This is probably a trivial question, but I am not able to see how to go about it:
Let $G$ is a Lie group and let $\gamma : I \subset \mathbb{R} \rightarrow G$ is a smooth curve in $G$. Is it true that $$ \gamma' = X\gamma $$ for some $X \in \mathfrak{g}$ (where $\mathfrak{g}$ is the Lie algebra of $G$)?
I can see that I can assume without loss of generality that $\gamma(0) = e$, the group identity, and the result is true if $\gamma(t) = e^{tX}$ with $X = \frac{d}{dt}\gamma(t)|_{t=0}$.
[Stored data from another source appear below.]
(** C3: "/offline.html" is not in the precache list, and after a successful
    install the static store has no entry for it. *)
Theorem offline_page_not_precached :
  ~ In "/offline.html" PRECACHE_ASSETS /\
  store_match (store_of (caches installed_world) CACHE_NAME) (get_request site "/offline.html") = None /\
  length (store_of (caches installed_world) CACHE_NAME) = length PRECACHE_ASSETS.
Proof.
  split.
  - vm_compute. intros H. repeat (destruct H as [H|H]; [discriminate|]). exact H.
  - vm_compute. split; reflexivity.
Qed.

(** C4: a look-alike host whose origin is not in the allow-list is still
    intercepted, because its href starts with an allow-listed prefix. *)
Lemma lookalike_host_intercepted :
  ~ In (origin (req_url lookalike)) RUNTIME_CACHE_URLS /\
  on_fetch site online lookalike <> NoRespond.
Proof.
  split.
  - vm_compute. intros H. repeat (destruct H as [H|H]; [discriminate|]). exact H.
  - vm_compute. discriminate.
Qed.

Lemma cross_origin_routing_witness :
  String.eqb (origin (req_url font_css)) (origin site) = false /\
  on_fetch site online font_css =
    RespondWith (lift_some (cacheFirst site online font_css RUNTIME_CACHE)).
Proof.
  assert (H : String.eqb (origin (req_url font_css)) (origin site) = false) by reflexivity.
  split; [exact H|].
  destruct (cross_origin_routing site online font_css H) as [E _].
  rewrite E. reflexivity.
Defined.

Lemma cacheFirst_hit_no_network_witness :
  on_fetch site offline main_css =
    RespondWith (lift_some (cacheFirst site offline main_css CACHE_NAME)) /\
  fst (lift_some (cacheFirst site offline main_css CACHE_NAME) installed_world) =
    Some (page "https://ai-interior.example/assets/css/main.css") /\
  exists evs, log (snd (lift_some (cacheFirst site offline main_css CACHE_NAME) installed_world))
                = evs ++ log installed_world /\ forall k, ~ In (EvFetch k) evs.
Proof.
  apply (cacheFirst_hit_no_network site offline main_css installed_world
           (page "https://ai-interior.example/assets/css/main.css"));
    vm_compute; reflexivity.
Defined.

Lemma cacheFirst_network_failure_witness :
  fst (cacheFirst site offline main_css RUNTIME_CACHE installed_world) = offline_503.
Proof.
  destruct (cacheFirst_network_failure site offline main_css RUNTIME_CACHE installed_world)
    as [H _]; [vm_compute; reflexivity | reflexivity |].
  rewrite H. vm_compute. reflexivity.
Defined.

Lemma networkFirst_navigation_fallback_witness :
  fst (networkFirst site offline about_page installed_world) =
    page "https://ai-interior.example/index.html".
Proof.
  rewrite (networkFirst_navigation_fallback site offline about_page installed_world);
    [vm_compute; reflexivity | reflexivity | reflexivity].
Defined.

Lemma external_offline_ignores_static_witness :
  store_match (store_of (caches static_offline_world) CACHE_NAME)
    (get_request site "/offline.html") = Some (page "offline") /\
  fst (lift_some (cacheFirst site offline font_css RUNTIME_CACHE) static_offline_world) =
    Some offline_503.
Proof.
  split; [vm_compute; reflexivity|].
  apply (external_offline_ignores_static site offline font_css static_offline_world);
    vm_compute; reflexivity.
Defined.

End Runs.

(** ** Further properties of sw.js *)

(** *** Store lemmas for writes *)

Lemma assoc_filter_neq {V} (x k : string) (l : list (string * V)) :
  String.eqb k x = false ->
  assoc k (filter (fun p => negb (String.eqb x (fst p))) l) = assoc k l.
Proof.
  intros Hk. induction l as [|[k0 v] l IH]; simpl; [reflexivity|].
  destruct (String.eqb x k0) eqn:E; simpl.
  - apply String.eqb_eq in E. subst. rewrite Hk. exact IH.
  - rewrite IH. reflexivity.
Qed.











Section PutAll.

Variable location : URL.
Variable network : Request -> option Response.
Variable name : string.



End PutAll.

(** *** cache.addAll *)


Lemma cache_addAll_fail (location : URL) (network : Request -> option Response)
    (name : string) (paths : list string) (w : World) :
  (exists p, In p paths /\
     match network (get_request location p) with Some v => ok v = false | None => True end) ->
  cache_addAll location network name paths w =
  (Rejected, mkWorld (caches w) (fetch_log location paths ++ log w)).
Proof.
  intros [p [Hin Hp]].
  assert (Hall : all_ok (map (fun p => (get_request location p, network (get_request location p)))
                            paths) = false).
  { destruct (all_ok _) eqn:E; [|reflexivity].
    unfold all_ok in E. rewrite forallb_forall in E.
    assert (Hm : In (get_request location p, network (get_request location p))
                    (map (fun p => (get_request location p, network (get_request location p)))
                       paths))
      by (apply (in_map (fun p => (get_request location p, network (get_request location p))));
          exact Hin).
    specialize (E _ Hm). simpl in E.
    destruct (network (get_request location p)) as [v|]; [congruence | discriminate]. }
  unfold cache_addAll. unfold bind at 1. rewrite fetch_all_run, Hall. reflexivity.
Qed.

(** *** Installation and warm-up messages *)


Lemma on_message_cache_urls (location : URL) (network : Request -> option Response)
    (urls : option (list string)) (w : World) :
  on_message location network (Some (mkMessageData (Some "CACHE_URLS") urls)) w =
  bind (cache_addAll location network RUNTIME_CACHE
          (match urls with Some us => us | None => [] end)) (fun _ => ret tt)
    (mkWorld (open_cs RUNTIME_CACHE (caches w)) (EvOpen RUNTIME_CACHE :: log w)).
Proof. reflexivity. Qed.


(** A CACHE_URLS message with one failing URL stores nothing: Cache Storage
    only gains an empty runtime store if it had none. *)
Theorem cache_urls_message_all_or_nothing (location : URL)
    (network : Request -> option Response) (us : list string) (w : World)
    (Hfail : exists p, In p us /\
               match network (get_request location p) with
               | Some v => ok v = false | None => True end) :
  caches (snd (on_message location network (Some (mkMessageData (Some "CACHE_URLS") (Some us))) w))
  = open_cs RUNTIME_CACHE (caches w).
Proof.
  rewrite on_message_cache_urls. unfold bind at 1.
  rewrite cache_addAll_fail by exact Hfail. reflexivity.
Qed.

(** A CACHE_URLS message without a [urls] field fetches nothing and only
    makes sure the runtime store exists. *)
Theorem cache_urls_message_without_urls (location : URL)
    (network : Request -> option Response) (w : World) :
  snd (on_message location network (Some (mkMessageData (Some "CACHE_URLS") None)) w) =
  mkWorld (open_cs RUNTIME_CACHE (caches w)) (EvOpen RUNTIME_CACHE :: log w).
Proof. reflexivity. Qed.

(** *** CLEAR_CACHE and the other control messages *)

Lemma delete_loop_names (names : list string) (w : World) (n : string) :
  In n (map fst (caches (snd (mapM_ caches_delete names w)))) ->
  In n (map fst (caches w)) /\ ~ In n names.
Proof.
  revert w. induction names as [|x xs IH]; intros w H.
  - split; [exact H | intros []].
  - rewrite mapM_cons_snd in H. apply IH in H as [H1 H2].
    unfold caches_delete, bind, emit, modify_caches in H1. simpl in H1.
    apply in_names_filter in H1 as [H1 Hne].
    split; [exact H1|]. intros [Hx|Hx]; [congruence | contradiction].
Qed.

Lemma cacheFirst_miss_fetches (location : URL) (network : Request -> option Response)
    (request : Request) (cacheName : string) (w : World) :
  store_match (store_of (caches w) cacheName) request = None ->
  In (EvFetch (href (req_url request))) (log (snd (cacheFirst location network request cacheName w))).
Proof.
  intros Hmiss. unfold cacheFirst. run_sw. rewrite store_of_open, Hmiss. simpl.
  destruct (network request) as [v|]; simpl.
  - destruct (ok v); [destruct (String.eqb (method request) "GET")|]; simpl;
      repeat first [left; reflexivity | right].
  - destruct (store_match (store_of (open_cs cacheName (caches w)) cacheName)
                (get_request location "/offline.html")); simpl;
      repeat first [left; reflexivity | right].
Qed.

(** A CLEAR_CACHE message deletes every store; afterwards the cache-first
    strategy finds nothing and goes to the network for any request. *)
Theorem clear_cache_message_empties (location : URL) (network : Request -> option Response)
    (w : World) :
  let w' := snd (on_message location network (Some (mkMessageData (Some "CLEAR_CACHE") None)) w) in
  caches w' = [] /\
  forall (request : Request) (cacheName : string),
    In (EvFetch (href (req_url request)))
       (log (snd (cacheFirst location network request cacheName w'))).
Proof.
  intros w'.
  assert (Hrun : w' = snd (mapM_ caches_delete (map fst (caches w))
                             (mkWorld (caches w) (EvKeys :: log w)))).
  { subst w'. unfold on_message, clear_all_caches, caches_keys, bind, emit, get_caches, ret.
    simpl. destruct (mapM_ caches_delete _ _). reflexivity. }
  assert (Hnil : caches w' = []).
  { destruct (caches w') as [|[n s] rest] eqn:E; [reflexivity|].
    exfalso. rewrite Hrun in E.
    assert (Hn : In n (map fst (caches (snd (mapM_ caches_delete (map fst (caches w))
                                              (mkWorld (caches w) (EvKeys :: log w)))))))
      by (rewrite E; left; reflexivity).
    apply delete_loop_names in Hn as [H1 H2]. exact (H2 H1). }
  split; [exact Hnil|].
  intros request cacheName. apply cacheFirst_miss_fetches.
  rewrite Hnil. unfold store_of, store_match. simpl.
  destruct (String.eqb (method request) "GET"); reflexivity.
Qed.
How do I argue for an arbitrary curve $\gamma$?
It is not true.
Because the curve corresponding to an element in $\mathfrak{g}$ is a subgroup of $G$, while an arbitrary curve doesn't satisfy this condition.
For example, a curve in $SL(2,\mathbb{R})$ is given by \begin{equation} \gamma(t)=\begin{pmatrix} e^t&t\\0&e^{-t} \end{pmatrix} \end{equation} but it is not closed under matrix multiplication.
So $X=\frac{d}{dt}\gamma(t)|_{t=0}=\begin{pmatrix}1&1\\0&-1\end{pmatrix},$ but the integration of $X$ isn't equal to the curve $\gamma(t)$.